Mumbai: The government’s decision to reduce corporate tax base rate to 22% is expected to provide real estate developers a buffer to offer further incentives and cut prices of residential, particularly luxury, property projects to spur demand. The move is also expected to bolster growth of other key segments, including offices, warehousing and industrial real estate, said experts.

“The cut in corporate tax, as announced by the government, possibly gives developers an opportunity to marginally reduce prices of properties as and where they can, which will eventually boost sales for them during the upcoming festive season,” said Anuj Puri, chairman, ANAROCK Property Consultants.

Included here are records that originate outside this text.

(** * bun-streaming-exec: the streaming executor, embedded and verified

    A shallow embedding of [ts-parser.ts] (statement completeness and binding
    extraction) and [streaming-executor.ts] (the run loop, the statement
    pipeline, the timeout race and the constructor), with the properties of
    the specification stated over it.

    External collaborators (the TypeScript parser, Bun's transpiler, the
    [node:vm] sandbox with the callbacks executed code leaves pending, the
    host's [String] conversion and property read) are not part of the
    repository: they are taken as parameters, bundled in the record
    [Collaborators], and every theorem holds for all of them.  The
    environment of a run (how long the task waits for each chunk of the
    stream, and how much the consumer of the events has read by then) is
    part of the stream a run is given, and every theorem holds for all of
    it.

    The stream is taken to deliver its chunks and end, without throwing.
    The context object is taken to be an ordinary extensible object whose
    properties are data properties, and reading the [message] of a thrown
    value is taken to run no code; objects held by two names are held by
    value. *)

From Stdlib Require Import ZArith Ascii String.
From stdpp Require Import base option list gmap sorting.

Set Warnings "-register-all".
Open Scope Z_scope.

(** ** JavaScript strings

    A JavaScript string is a sequence of UTF-16 code units.  The scanner
    iterates its chunks by code point ([for (const char of chunk)]) and
    trims its buffer with [String.prototype.trim], so both are modelled on
    code units. *)

Module JsString.

Abbreviation jsstring := (list Z).

(** A string literal of the source, as code units. *)
Definition js (s : string) : jsstring :=
  (fun a => Z.of_nat (nat_of_ascii a)) <$> list_ascii_of_string s.

(** Truthiness of a string: [if (trimmed)]. *)
Definition nonEmpty (s : jsstring) : bool :=
  match s with [] => false | _ :: _ => true end.

(** [Array.prototype.join]. *)
Fixpoint join (sep : jsstring) (parts : list jsstring) : jsstring :=
  match parts with
  | [] => []
  | [p] => p
  | p :: rest => p ++ sep ++ join sep rest
  end.

(** White space and line terminators removed by [trim] (ECMAScript
    WhiteSpace and LineTerminator productions). *)
Definition isWhiteSpace (u : Z) : bool :=
  bool_decide (u = 9) || bool_decide (u = 10) || bool_decide (u = 11)
  || bool_decide (u = 12) || bool_decide (u = 13) || bool_decide (u = 32)
  || bool_decide (u = 160) || bool_decide (u = 5760)
  || (bool_decide (8192 <= u) && bool_decide (u <= 8202))
  || bool_decide (u = 8232) || bool_decide (u = 8233)
  || bool_decide (u = 8239) || bool_decide (u = 8287)
  || bool_decide (u = 12288) || bool_decide (u = 65279).

Fixpoint trimStart (s : jsstring) : jsstring :=
  match s with
  | [] => []
  | u :: rest => if isWhiteSpace u then trimStart rest else s
  end.

Definition trimEnd (s : jsstring) : jsstring :=
  reverse (trimStart (reverse s)).

Definition trim (s : jsstring) : jsstring := trimEnd (trimStart s).

(** Surrogate code units. *)
Definition isHighSurrogate (u : Z) : bool :=
  bool_decide (55296 <= u) && bool_decide (u <= 56319).
Definition isLowSurrogate (u : Z) : bool :=
  bool_decide (56320 <= u) && bool_decide (u <= 57343).

(** The string iterator: one element per code point, a well-formed
    surrogate pair being one element of two code units and any other code
    unit (a lone surrogate too) an element of its own. *)
Fixpoint codePoints (s : jsstring) : list jsstring :=
  match s with
  | [] => []
  | u :: rest =>
      match rest with
      | v :: rest' =>
          if isHighSurrogate u && isLowSurrogate v
          then [u; v] :: codePoints rest'
          else [u] :: codePoints rest
      | [] => [[u]]
      end
  end.

Definition semicolon : jsstring := [59].
Definition newline : jsstring := [10].

End JsString.
Import JsString.

(** ** JavaScript values

    The fragment of values the executor inspects: what it throws, catches,
    stores in the context and reads back from a settled statement. *)

Inductive Realm := Host | Vm.

(** [VObject props] is an object given by the properties it exposes;
    [VError] is an error object of a realm, given by its name and message;
    [VContext] is the context object where the context refers to itself
    ([ctx.globalThis = ctx]); [VConsole] is a console made by
    [createConsoleForBuffer]; [VExtended base extra] is the object [base]
    (an error, a console) after assignments to the properties [extra]. *)
Inductive JsValue :=
| VUndefined
| VNull
| VBoolean (b : bool)
| VNumber (n : Z)
| VString (s : jsstring)
| VFunction (name : jsstring)
| VError (realm : Realm) (name message : jsstring)
| VObject (props : list (jsstring * JsValue))
| VContext
| VConsole
| VExtended (base : JsValue) (extra : list (jsstring * JsValue)).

The residential real estate sector has been grappling with sluggish demand that has resulted in inventory pile-up and developers have already been offering incentives and various schemes to attract buyers. Puri said that by sweetening the deal for prospective homebuyers, developers will be able to liquidate their unsold stock and thus reduce inventory.

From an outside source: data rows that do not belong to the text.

Lemma dict_set_append_perm (k : F) (i : nat) (l : list nat)
  (d : dict F (list nat)) :
  dict_get k d = Some l ->
  Permutation (concat (map snd (dict_set k (l ++ [i]) d)))
              (concat (map snd d) ++ [i]).
Proof.
  induction d as [|[k0 l0] d IH]; simpl; [discriminate|].
  destruct (key_eq_dec k k0) as [E|E]; simpl; intros Hg.
  - injection Hg as ->. rewrite <- !app_assoc.
    apply Permutation_app_head, Permutation_app_comm.
  - rewrite <- app_assoc. apply Permutation_app_head. auto.
Qed.

Lemma append_perm (k : F) (i : nat) (d : dict F (list nat)) :
  Permutation (concat (map snd (defaultdict_append k i d)))
              (concat (map snd d) ++ [i]).
Proof.
  rewrite defaultdict_append_eq.
  destruct (dict_get k d) as [l|] eqn:Hg.
  - apply dict_set_append_perm. exact Hg.
  - rewrite dict_set_keys_absent by assumption. rewrite map_app, concat_app. simpl.
    reflexivity.
Qed.

Lemma append_get_None (k k' : F) (i : nat) (d : dict F (list nat)) :
  dict_get k (defaultdict_append k' i d) = None <->
  k <> k' /\ dict_get k d = None.
Proof.
  rewrite defaultdict_append_eq.
  destruct (key_eq_dec k k') as [E|E].
  - subst k'. rewrite dict_get_set_same. split; [discriminate|tauto].
  - rewrite dict_get_set_other by exact E. tauto.
Qed.

Lemma append_In (k k' : F) (i i' : nat) (l : list nat)
  (d : dict F (list nat)) :
  In (k, l) (defaultdict_append k' i' d) -> In i l ->
  (exists l0, In (k, l0) d /\ In i l0) \/ (k = k' /\ i = i').
Proof.
  rewrite defaultdict_append_eq. intros Hin Hi.
  apply dict_set_In in Hin. destruct Hin as [Hin|[-> ->]].
  - left. exists l. tauto.
  - destruct (dict_get k' d) as [l0|] eqn:Hg.
    + apply in_app_or in Hi. destruct Hi as [Hi|[E|[]]].
      * left. exists l0. split; [apply dict_get_In; exact Hg|exact Hi].
      * right. split; congruence.
    + destruct Hi as [E|[]]. right. split; congruence.
Qed.

(** The loop of lines 97-99, started at position [s] on a dictionary [d0]. *)
Lemma index_loop_invariant (vs : list F) :
  forall (s : nat) (d0 : dict F (list nat)),
    let d := fold_left index_step (combine (seq s (length vs)) vs) d0 in
    (NoDup (map fst d0) -> NoDup (map fst d))
    /\ Permutation (concat (map snd d))
                   (concat (map snd d0) ++ seq s (length vs))
    /\ (forall k, dict_get k d = None <-> dict_get k d0 = None /\ ~ In k vs)
    /\ (forall k l i, In (k, l) d -> In i l ->
          (exists l0, In (k, l0) d0 /\ In i l0)
          \/ (s <= i /\ nth_error vs (i - s) = Some k)).
Proof.
  induction vs as [|v vs IH]; intros s d0; simpl.
  - split; [tauto|]. split; [rewrite app_nil_r; reflexivity|].
    split; [intros k; tauto|].
    intros k l i Hin Hi. left. exists l. tauto.
  - destruct (IH (S s) (defaultdict_append v s d0)) as (Hnd & Hperm & Hkeys & Hmem).
    split; [|split; [|split]].
    + intros Hd0. apply Hnd. rewrite defaultdict_append_eq.
      apply dict_set_NoDup. exact Hd0.
    + rewrite Hperm. rewrite (append_perm v s d0), <- app_assoc. reflexivity.
    + intros k. rewrite Hkeys, append_get_None. split.
      * intros [[Hne Hg] Hn]. split; [exact Hg|]. intros [E|Hin]; [congruence|tauto].
      * intros [Hg Hn]. split; [split; [|exact Hg]|]; intros E; apply Hn;
          [left; congruence|right; exact E].
    + intros k l i Hin Hi.
      destruct (Hmem k l i Hin Hi) as [(l0 & Hl0 & Hi0)|[Hle Hnth]].
      * destruct (append_In _ _ _ _ _ _ Hl0 Hi0) as [Hold|[-> ->]].
        -- left. exact Hold.
        -- right. split; [lia|]. rewrite Nat.sub_diag. reflexivity.
      * right. split; [lia|].
        replace (i - s) with (S (i - S s)) by lia. exact Hnth.
Qed.

Lemma feat_value2idx_keys (values : list F) (v : F) :
  dict_contains v (feat_value2idx values) = true <-> In v values.
Proof.
  unfold dict_contains, feat_value2idx.
  destruct (index_loop_invariant values 0 []) as (_ & _ & Hkeys & _).
  specialize (Hkeys v). simpl in Hkeys.
  destruct (dict_get v _) as [l|].
  - split; [|reflexivity]. intros _.
    destruct (in_dec key_eq_dec v values) as [Hin|Hn]; [exact Hin|].
    assert (Some l = None) by (apply Hkeys; tauto). discriminate.
  - split; [discriminate|]. intros Hin.
    assert (@None (list nat) = None /\ ~ In v values) by (apply Hkeys; reflexivity).
    tauto.
Qed.

Lemma feat_value2idx_NoDup (values : list F) :
  NoDup (map fst (feat_value2idx values)).
Proof.
  destruct (index_loop_invariant values 0 []) as (Hnd & _).
  apply Hnd. constructor.
Qed.

Lemma feat_value2idx_perm (values : list F) :
  Permutation (concat (map snd (feat_value2idx values)))
              (seq 0 (length values)).
Proof.
  destruct (index_loop_invariant values 0 []) as (_ & Hperm & _).
  exact Hperm.
Qed.

Lemma feat_value2idx_In (values : list F) (k : F) (l : list nat) (i : nat) :
  In (k, l) (feat_value2idx values) -> In i l -> nth_error values i = Some k.
Proof.
  intros Hin Hi.
  destruct (index_loop_invariant values 0 []) as (_ & _ & _ & Hmem).
  destruct (Hmem k l i Hin Hi) as [(l0 & [] & _)|[_ Hnth]].
  rewrite Nat.sub_0_r in Hnth. exact Hnth.
Qed.

End GroupFacts.

Section OneVsRest.
Context {F : Type} `{PyKey F}.

Abbreviation rest_step v :=
  (fun (group : list nat) '((feat, indices) : F * list nat) =>
     if key_eq_dec feat v then group else group ++ indices).

Lemma rest_loop (v : F) (d : dict F (list nat)) (g0 : list nat) :
  fold_left (rest_step v) d g0 =
  g0 ++ flat_map (fun '(feat, indices) =>
                    if key_eq_dec feat v then [] else indices) d.
Proof.
  revert g0. induction d as [|[k l] d IH]; intros g0; simpl.
  - rewrite app_nil_r. reflexivity.
  - rewrite IH. destruct (key_eq_dec k v); simpl; [reflexivity|].
    rewrite app_assoc. reflexivity.
Qed.

Lemma rest_all (v : F) (d : dict F (list nat)) :
  ~ In v (map fst d) ->
  flat_map (fun '(feat, indices) =>
              if key_eq_dec feat v then [] else indices) d
  = concat (map snd d).
Proof.
  induction d as [|[k l] d IH]; simpl; [reflexivity|].
  intros Hn. destruct (key_eq_dec k v) as [E|E]; [tauto|].
  rewrite IH by tauto. reflexivity.
Qed.

Lemma rest_In (v : F) (d : dict F (list nat)) (i : nat) :
  In i (flat_map (fun '(feat, indices) =>
                    if key_eq_dec feat v then [] else indices) d) ->
  exists k l, In (k, l) d /\ k <> v /\ In i l.
Proof.
  rewrite in_flat_map. intros ([k l] & Hin & Hi).
  destruct (key_eq_dec k v) as [E|E]; [destruct Hi|].
  exists k, l. tauto.
Qed.

Lemma one_vs_rest_perm (v : F) (d : dict F (list nat)) (group_a : list nat) :
  NoDup (map fst d) ->
  dict_get v d = Some group_a ->
  Permutation
    (group_a ++ flat_map (fun '(feat, indices) =>
                            if key_eq_dec feat v then [] else indices) d)
    (concat (map snd d)).
Proof.
  induction d as [|[k l] d IH]; simpl; [discriminate|].
  intros Hnd Hg. inversion Hnd as [|? ? Hk Hnd']; subst.
  destruct (key_eq_dec v k) as [E|E].
  - injection Hg as ->. subst k.
    destruct (key_eq_dec v v) as [_|Hne]; [|congruence].
    simpl. rewrite rest_all by exact Hk. reflexivity.
  - destruct (key_eq_dec k v) as [E'|_]; [congruence|].
    rewrite Permutation_app_swap_app.
    apply Permutation_app_head. apply IH; assumption.
Qed.

(** C5: in the one-value-against-the-rest mode the two groups split the
    rows of the column: group A holds exactly the rows whose feature equals
    the value, group B exactly the rows with another value, no row is in
    both, every row is in one of them, and no row is listed twice. *)
Theorem one_vs_rest_partitions_rows (values : list F) (v : F) :
  In v values ->
  forall group_a group_b,
    groups (feat_value2idx values) (SingleValue v) = (group_a, group_b) ->
    (forall i, In i group_a <-> nth_error values i = Some v)
    /\ (forall i, In i group_b <->
                  exists w, nth_error values i = Some w /\ w <> v)
    /\ (forall i, ~ (In i group_a /\ In i group_b))
    /\ (forall i, i < length values <-> In i group_a \/ In i group_b)
    /\ NoDup (group_a ++ group_b).
Proof.
  intros Hv group_a group_b Hgroups.
  simpl in Hgroups. unfold one_vs_rest, defaultdict_getitem in Hgroups.
  apply feat_value2idx_keys in Hv. unfold dict_contains in Hv.
  destruct (dict_get v (feat_value2idx values)) as [ga|] eqn:Hg;
    [|discriminate].
  unfold dict_items in Hgroups. rewrite rest_loop in Hgroups. simpl in Hgroups.
  injection Hgroups as <- <-.
  set (gb := flat_map _ _).
  assert (Hperm : Permutation (ga ++ gb) (seq 0 (length values))).
  { rewrite <- feat_value2idx_perm.
    apply one_vs_rest_perm; [apply feat_value2idx_NoDup|exact Hg]. }
  assert (Ha : forall i, In i ga -> nth_error values i = Some v).
  { intros i Hi. apply (feat_value2idx_In values v ga i); [|exact Hi].
    apply dict_get_In. exact Hg. }
  assert (Hb : forall i, In i gb ->
                 exists w, nth_error values i = Some w /\ w <> v).
  { intros i Hi. apply rest_In in Hi. destruct Hi as (k & l & Hin & Hne & Hi).
    exists k. split; [|exact Hne].
    apply (feat_value2idx_In values k l i); assumption. }
  assert (Hall : forall i, i < length values <-> In i ga \/ In i gb).
  { intros i. rewrite <- in_app_iff.
    split; intros Hi.
    - apply (Permutation_in _ (Permutation_sym Hperm)). apply in_seq. lia.
    - apply (Permutation_in _ Hperm) in Hi. apply in_seq in Hi. lia. }
  split; [|split; [|split; [|split]]].
  - intros i. split; [apply Ha|]. intros Hnth.
    assert (Hlt : i < length values)
      by (apply nth_error_Some; congruence).
    apply Hall in Hlt. destruct Hlt as [Hi|Hi]; [exact Hi|].
    apply Hb in Hi. destruct Hi as (w & Hw & Hne). congruence.
  - intros i. split; [apply Hb|]. intros (w & Hw & Hne).
    assert (Hlt : i < length values)
      by (apply nth_error_Some; congruence).
    apply Hall in Hlt. destruct Hlt as [Hi|Hi]; [|exact Hi].
    apply Ha in Hi. congruence.
  - intros i [Hia Hib]. apply Ha in Hia. apply Hb in Hib.
    destruct Hib as (w & Hw & Hne). congruence.
  - exact Hall.
  - apply (Permutation_NoDup (Permutation_sym Hperm)). apply seq_NoDup.
Qed.

End OneVsRest.

Lemma one_vs_rest_partitions_rows_witness :
  (forall i, In i [0; 1] <-> nth_error ["X"; "X"; "Y"; "Z"] i = Some "X")
  /\ (forall i, In i [2; 3] <->
                exists w, nth_error ["X"; "X"; "Y"; "Z"] i = Some w
                          /\ w <> "X")
  /\ (forall i, ~ (In i [0; 1] /\ In i [2; 3]))
  /\ (forall i, i < 4 <-> In i [0; 1] \/ In i [2; 3])
  /\ NoDup ([0; 1] ++ [2; 3]).
Proof.
  apply (one_vs_rest_partitions_rows ["X"; "X"; "Y"; "Z"] "X").
  - simpl. left. reflexivity.
  - reflexivity.
Defined.

(** ** Validation of the feature values in [explain] *)

Section Validation.
Context {F T P L : Type} `{PyKey F} `{PyStr F} `{PyEq P L} `{PyKey L}.


Lemma assert_known_ok (values : list F) (v : F) :
  In v values -> assert_known (feat_value2idx values) v = Ok tt.
Proof.
  intros Hin. unfold assert_known.
  apply feat_value2idx_keys in Hin. rewrite Hin. reflexivity.
Qed.

Lemma assert_known_fails (values : list F) (v : F) :
  ~ In v values ->
  assert_known (feat_value2idx values) v = Raise (UnknownFeatureValue v).
Proof.
  intros Hn. unfold assert_known.
  destruct (dict_contains v (feat_value2idx values)) eqn:Hc.
  - apply feat_value2idx_keys in Hc. contradiction.
  - reflexivity.
Qed.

In a bid to accelerate economic growth, the government has announced a series of measures over the past few weeks. In a key measure, it announced a Rs 20,000-crore fund to provide last-mile financing for stalled housing projects.

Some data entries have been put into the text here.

(** * WhatsApp voice integration: call-control markup, registry and
      address utilities

    A shallow embedding of the TypeScript sources
    - [lib/twiml-templates.ts]  (TwiMLTemplates, TwiMLBuilder, DialBuilder,
      GatherBuilder),
    - the WhatsApp voice wrapper (WhatsAppVoice, ConferenceSession,
      WhatsAppVoiceUtils),
    - the Express server example (the [activeConferences] registry and its
      webhook routes),
    followed by the properties established about them.

    Conventions.  A string is a sequence of 8-bit characters.  Numeric
    options are integers.  A method that mutates [this] or the device is a
    function from the state before to its completion and the state after;
    [await] is plain sequencing, one request at a time; what is written to
    the console is left out.  The Device and Call objects of the voice SDK
    are imported by the sources and enter as an interface. *)

From Stdlib Require Import Ascii String List Bool Arith ZArith Lia.
From stdpp Require Import base list strings gmap pretty.

(* ===================================================================== *)
(** ** JavaScript preliminaries *)
(* ===================================================================== *)

Module Js.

The corporate tax rationalisation is expected to boost both investment and consumption.

“The reduction in corporate tax will incentivise corporates to pump up investments. This will provide more surpluses to corporates including real estate developers to use the same for prompting customers to act and generate more demand,” said Niranjan Hiranandani, president, National Real Estate Development Council.

However, further incentives or price rationalisation is unlikely to materialise across markets and segments since the locations and projects that are already performing relatively better would not move in that direction.

“While affordable and mid-income housing are unlikely to see any reduction, luxury segment can see some reduction to attract homebuyers,” said Jaxay Shah, national chairman of the Confederation of Real Estate Developers Association of India (CREDAI).

“However, this can be a micro-market specific decision that developers will have to take based on their inventory, need for liquidity, project phase and response to the project so far.”

Meanwhile, representatives of CREDAI, in meetings held late Thursday with senior officials of the ministries of finance, and housing and urban affairs, sought further intervention of the government to resolve the ongoing liquidity and other issues affecting the sector.

The government’s decision to reduce minimum alternate tax (MAT) to 15% from 18.5% is expected to help special economic zone developers by pushing demand in key sectors, including commercial and logistics, and warehousing. Experts said the move is expected to push the manufacturing ecosystem to generate jobs and create wealth. This, in turn, is likely to propel office space and warehousing demand, they said.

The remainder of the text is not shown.